Task statement → Up to and including the line with "induction l as", output the records exactly as they appear.

(Stored items)

══════════════════════════════

Lemma same_key {A B} (f : A -> B) l r r' : NoDup (map f l) -> r ∈ l -> r' ∈ l -> f r = f r' -> r = r'.
Proof.
  induction l as [|x l IH]; intros Hn Hr Hr' E; [by apply elem_of_nil in Hr|]. cbn in Hn. apply NoDup_cons in Hn as [Hx Hn].
  apply elem_of_cons in Hr as [-> |Hr]; apply elem_of_cons in Hr' as [-> |Hr']; try done.
  - destruct Hx. rewrite E. by apply list_elem_of_fmap_2.
  - destruct Hx. rewrite <- E. by apply list_elem_of_fmap_2.
  - by apply IH.
Qed.

Lemma same_id_same_row l r r' : NoDup (map p_id l) -> r ∈ l -> r' ∈ l -> p_id r = p_id r' -> r = r'.
Proof. apply same_key. Qed.

Lemma static_inj r r' : static r = static r' ->
  p_repo r = p_repo r' /\ p_target r = p_target r' /\ p_uid r = p_uid r' /\ p_created r = p_created r'
  /\ p_type r = p_type r' /\ p_to r = p_to r' /\ p_id r = p_id r' /\ p_client r = p_client r'.
Proof. unfold static. intros E. by simplify_eq. Qed.

(** ** Live claims *)

Lemma live_mono t t' r : t <= t' -> liveClaim t' r = true -> liveClaim t r = true.
Proof.
  unfold liveClaim, after. intros Ht. destruct (p_expires r); rewrite ?andb_false_r; [|done].
  intros H. js_bool. rewrite !andb_true_iff, Z.ltb_lt. repeat split; [by apply bool_decide_eq_true_2|done|lia].
Qed.

Lemma count_update {A} (p q : A -> bool) f l : count p (update q f l) = count (fun r => p (if q r then f r else r)) l.
Proof. unfold update. by rewrite <- count_map. Qed.

(** Rows that go, and updates after which a live row was live before, add no live claim. *)
Definition quiet (t : Z) (l l' : list PostRow) : Prop :=
  forall (P : PostRow -> bool) t', (forall r r', static r = static r' -> P r = P r') -> t <= t' ->
    count (fun r => P r && liveClaim t' r) l' <= count (fun r => P r && liveClaim t r) l.

Lemma quiet_refl t l : quiet t l l.
Proof. intros P t' _ Ht. apply count_mono. intros r _ H. js_bool. rewrite H. cbn. by eapply live_mono. Qed.

Lemma quiet_update t q f l : (forall r, static (f r) = static r) ->
  (forall r t', r ∈ l -> q r = true -> t <= t' -> liveClaim t' (f r) = true -> liveClaim t r = true) -> quiet t l (update q f l).
Proof.
  intros Hf Hl P t' HP Ht. rewrite count_update. apply count_mono. intros r Hr H. js_bool. apply andb_true_iff.
  destruct (q r) eqn:Eq; [|split; [done|by eapply live_mono]]. split; [by rewrite <- (HP (f r) r)|by eapply Hl].
Qed.

Lemma quiet_sublist t l l' : l' `sublist_of` l -> quiet t l l'.
Proof. intros Hs P t' HP Ht. etrans; [by apply count_sublist|]. by apply quiet_refl. Qed.

Lemma exec_quiet t o d : match o with OAdd _ _ => True | _ => quiet t (posts d) (posts (exec t o d)) end.
Proof.
  destruct o as [uuid p|id repo actor|id repo actor res|uuid id k body actor|]; [done| | | |].
  - cbn. unfold releaseClaim. destruct (List.find _ _); cbn; [|apply quiet_refl]. apply quiet_update; [done|].
    intros r t' _ _ _. unfold liveClaim. cbn. by rewrite andb_false_r.
  - cbn. unfold closePost. destruct (List.find _ _); cbn; [|apply quiet_refl]. apply quiet_update; [done|].
    intros r t' _ _ Ht. apply (live_mono t t' r Ht).
  - cbn. unfold advanceWork. destruct (List.find _ _); cbn; [|apply quiet_refl].
    destruct (negb _); [apply quiet_refl|]. destruct (negb _); [apply quiet_refl|]. destruct (_ && _); [apply quiet_refl|].
    destruct (existsb _ _); [apply quiet_refl|].
    cbn. destruct (_ === Done); cbn; (apply quiet_update; [done|]; intros r t' _ _ Ht; apply (live_mono t t' r Ht)).
  - apply quiet_sublist, purge_posts_sublist.
Qed.

Lemma renew_quiet t ex e ti b d : NoDup (map p_id (posts d)) -> ex ∈ posts d -> liveClaim t ex = true ->
  quiet t (posts d) (update (fun r => p_id r === p_id ex) (renew e ti b) (posts d)).
Proof.
  intros Hn Hex Hl. apply quiet_update; [done|]. intros r t' Hr E _ _. js_bool.
  by rewrite (same_id_same_row (posts d) r ex).
Qed.

(** A step leaves the live claims quiet or adds one row to them. *)
Lemma exec_claim_rows t o d : NoDup (map p_id (posts d)) ->
  quiet t (posts d) (posts (exec t o d))
  \/ exists uuid p row, o = OAdd uuid p /\ posts (exec t o d) = posts d ++ [row] /\ inserted t p d row.
Proof.
  intros Hn. pose proof (exec_quiet t o d) as Hq. destruct o as [uuid p| | | |]; try by left. cbn [exec].
  destruct (addPost_added t uuid p d) as [|ex e ti b Hex Hl|row Hid Hi]; [left; apply quiet_refl|left; by apply renew_quiet|].
  right. by exists uuid, p, row.
Qed.

Lemma count_le_inserted (P : PostRow -> bool) t t' l row n :
  (forall r r', static r = static r' -> P r = P r') -> t <= t' ->
  (P row = true -> liveClaim t' row = true -> count (fun r => P r && liveClaim t r) l < n) ->
  count (fun r => P r && liveClaim t r) l <= n ->
  count (fun r => P r && liveClaim t' r) (l ++ [row]) <= n.
Proof.
  intros HP Ht Hrow Hl. rewrite count_app. pose proof (quiet_refl t l P t' HP Ht) as Hq.
  unfold count at 2. cbn. destruct (P row && liveClaim t' row) eqn:E; cbn; [|lia]. apply andb_true_iff in E as [E1 E2]. specialize (Hrow E1 E2). lia.
Qed.

Lemma reach_claims ok (P : PostRow -> bool) n t d :
  (forall r r', static r = static r' -> P r = P r') -> 0 <= n ->
  (forall t o d uuid p row, ok o = true -> o = OAdd uuid p -> inserted t p d row -> P row = true -> p_type row = Claim ->
     count (fun r => P r && liveClaim t r) (posts d) < n) ->
  reach ok t d -> forall t', t <= t' -> count (fun r => P r && liveClaim t' r) (posts d) <= n.
Proof.
  intros HP Hn Hins. induction 1 as [t|t t1 o d Hr IH Hok Ht]; intros t' Ht'; [done|].
  destruct (exec_claim_rows t1 o d (reach_ids _ _ _ Hr)) as [Hq|(uuid & p & row & E & -> & Hi)].
  - etrans; [apply Hq; done|]. by apply IH.
  - eapply count_le_inserted; [done|exact Ht'| |by apply IH]. intros HPr Hlr. eapply Hins; try done.
    unfold liveClaim in Hlr. by js_bool.
Qed.

(** C16: a target is claimed by at most one agent at a time: whatever sequence of posts, renewals,
    releases, closures and purges led to a board, at any time from then on a repository has
    at most one live claim on a target, system posts included. *)
Theorem claims_exclusive t d repo target t' : reach anyOp t d -> t <= t' ->
  count (claimOn repo target t') (posts d) <= 1.
Proof.
  intros Hr Ht. apply (reach_claims anyOp (fun r => (p_repo r =? repo) && (p_target r === Some target)) 1 t d); try done.
  { intros r r' (-> & -> & _)%static_inj. done. }
  clear. intros t o d uuid p row _ _ Hi HP Hty. js_bool. apply Z.eqb_eq in H. subst repo.
  destruct (ins_claim _ _ _ _ Hi) as (tg & Etg & Hf & _); [by rewrite <- (ins_type _ _ _ _ Hi)|].
  rewrite Etg in H0. simplify_eq. unfold claimOn in Hf. unfold count. rewrite Hf. done.
Qed.

Definition aClaim (uid : Z) (target : string) : NewPost :=
  mkNew 7 "acme/app" Claim "working on it" "" (Some target) None "ada" uid "codex" None false.

Lemma claims_exclusive_witness : count (claimOn 7 "src/a.ts" 90) (posts
    (exec 60 (OAdd "u2" (aClaim 2 "src/b/../a.ts")) (exec 50 (OAdd "u1" (aClaim 1 "./src//a.ts")) empty))) <= 1.
Proof.
  apply (claims_exclusive 60); [|lia]. apply (reach_step anyOp 50); [|done|lia].
  apply (reach_step anyOp 0); [constructor|done|lia].
Defined.

Lemma claims_bounded t d repo uid t' : reach noSystem t d -> t <= t' ->
  count (claimOf repo uid t') (posts d) <= ACTIVE_CLAIMS_PER_USER.
Proof.
  intros Hr Ht.
  apply (reach_claims noSystem (fun r => (p_repo r =? repo) && (p_uid r =? uid)) ACTIVE_CLAIMS_PER_USER t d); try done.
  { intros r r' (-> & _ & -> & _)%static_inj. done. }
  clear. intros t o d uuid p row Hok -> Hi HP Hty. js_bool. apply Z.eqb_eq in H, H0. subst.
  destruct (ins_claim _ _ _ _ Hi) as (tg & Etg & _ & Hf); [by rewrite <- (ins_type _ _ _ _ Hi)|].
  apply Hf. cbn in Hok. by apply negb_true_iff in Hok.
Qed.

(** ** Posts in an hour *)

Lemma reach_created ok t d : reach ok t d -> forall r, r ∈ posts d -> p_created r <= t.
Proof.
  induction 1 as [|t t' o d Hr IH _ Ht]; intros r Hin; [by apply elem_of_nil in Hin|].
  assert (Forall (fun c => c <= t') (map p_created (posts d))) as Hold.
  { apply Forall_forall. intros c (r0 & -> & Hr0)%list_elem_of_fmap. specialize (IH r0 Hr0). lia. }
  assert (forall l, map static l `sublist_of` map static (posts d) -> r ∈ l -> p_created r <= t') as Hsub.
  { intros l Hs Hl. rewrite Forall_forall in Hold. apply Hold.
    replace (map p_created (posts d)) with (map snd (map static (posts d))) by by rewrite map_map.
    eapply elem_of_submseteq; [|apply sublist_submseteq, fmap_sublist, Hs]. rewrite map_map. by apply list_elem_of_fmap_2. }
  pose proof (exec_static t' o d) as Hs. destruct o as [uuid p| | | |]; try by apply (Hsub _ Hs).
  cbn [exec] in Hin. destruct (addPost_added t' uuid p d) as [|ex e ti b _ _|row Hid Hi]; [by apply (Hsub _ (reflexivity _))| |].
  - eapply Hsub; [|exact Hin]. cbn. by rewrite (update_map static).
  - cbn in Hin. apply elem_of_app in Hin as [Hin|Hin]; [by apply (Hsub _ (reflexivity _))|].
    apply list_elem_of_singleton in Hin. subst. by rewrite (ins_created _ _ _ _ Hi).
Qed.

(** The rows of [P] created in the hour that ends at [hi]. *)
Definition inHour (P : PostRow -> bool) (hi : Z) (r : PostRow) : bool :=
  P r && (hi - HOUR_MS <? p_created r) && (p_created r <=? hi).

Lemma inHour_static P hi r r' : (forall r r', static r = static r' -> P r = P r') -> static r = static r' -> inHour P hi r = inHour P hi r'.
Proof. intros HP E. unfold inHour. rewrite (HP r r' E). by apply static_inj in E as (_ & _ & _ & -> & _). Qed.

Lemma cons_eq_inv {A} (x y : A) l k : x :: l = y :: k -> x = y /\ l = k.
Proof. intros E. by injection E. Qed.

Lemma count_static (Q : PostRow -> bool) l l' : (forall r r', static r = static r' -> Q r = Q r') ->
  map static l' `sublist_of` map static l -> count Q l' <= count Q l.
Proof.
  intros HQ. remember (map static l') as s' eqn:E'. remember (map static l) as s eqn:E. intros Hs. revert l l' E E'.
  induction Hs as [|x s' s _ IH|x s' s _ IH]; intros l l' E E'.
  - destruct l'; [|done]. unfold count. cbn. lia.
  - destruct l as [|r l], l' as [|r' l']; try done. apply cons_eq_inv in E as [Ex Es], E' as [Ex' Es']. specialize (IH l l' Es Es').
    unfold count in *. cbn. rewrite (HQ r' r) by (by rewrite <- Ex, <- Ex'). destruct (Q r); cbn; lia.
  - destruct l as [|r l]; [done|]. apply cons_eq_inv in E as [Ex Es]. specialize (IH l l' Es E'). unfold count in *. cbn. destruct (Q r); cbn; lia.
Qed.

Lemma reach_hour (P : PostRow -> bool) n t d :
  (forall r r', static r = static r' -> P r = P r') -> 0 <= n ->
  (forall t d p row, n_system p = false -> inserted t p d row -> P row = true ->
     count (fun r => P r && (t - HOUR_MS <? p_created r)) (posts d) < n) ->
  reach noSystem t d -> forall hi, count (inHour P hi) (posts d) <= n.
Proof.
  intros HP Hn Hins. induction 1 as [|t t1 o d Hr IH Hok Ht]; intros hi; [done|].
  assert (forall l, map static l `sublist_of` map static (posts d) -> count (inHour P hi) l <= n) as Hsub.
  { intros l Hs. etrans; [apply (count_static _ (posts d)); [|exact Hs]|by apply IH]. intros. by apply inHour_static. }
  pose proof (exec_static t1 o d) as Hs. destruct o as [uuid p| | | |]; try by apply Hsub. cbn [exec].
  destruct (addPost_added t1 uuid p d) as [|ex e ti b _ _|row Hid Hi]; [by apply Hsub|apply Hsub; cbn; by rewrite (update_map static)|].
  cbn. rewrite count_app. unfold count at 2. cbn. destruct (inHour P hi row) eqn:E; cbn; [|specialize (IH hi); lia].
  unfold inHour in E. js_bool. rewrite (ins_created _ _ _ _ Hi) in *.
  assert (count (inHour P hi) (posts d) < n); [|lia].
  eapply Z.le_lt_trans; [|apply (Hins t1 d p row); [by apply negb_true_iff|done|done]].
  apply count_mono. intros r _ Hr'. unfold inHour in Hr'. js_bool. apply andb_true_iff. split; [done|]. apply Z.ltb_lt. lia.
Qed.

══════════════════════════════

Answer space →
Lemma same_key {A B} (f : A -> B) l r r' : NoDup (map f l) -> r ∈ l -> r' ∈ l -> f r = f r' -> r = r'.
Proof.
  induction l as [|x l IH]; intros Hn Hr Hr' E; [by apply elem_of_nil in Hr|]. cbn in Hn. apply NoDup_cons in Hn as [Hx Hn].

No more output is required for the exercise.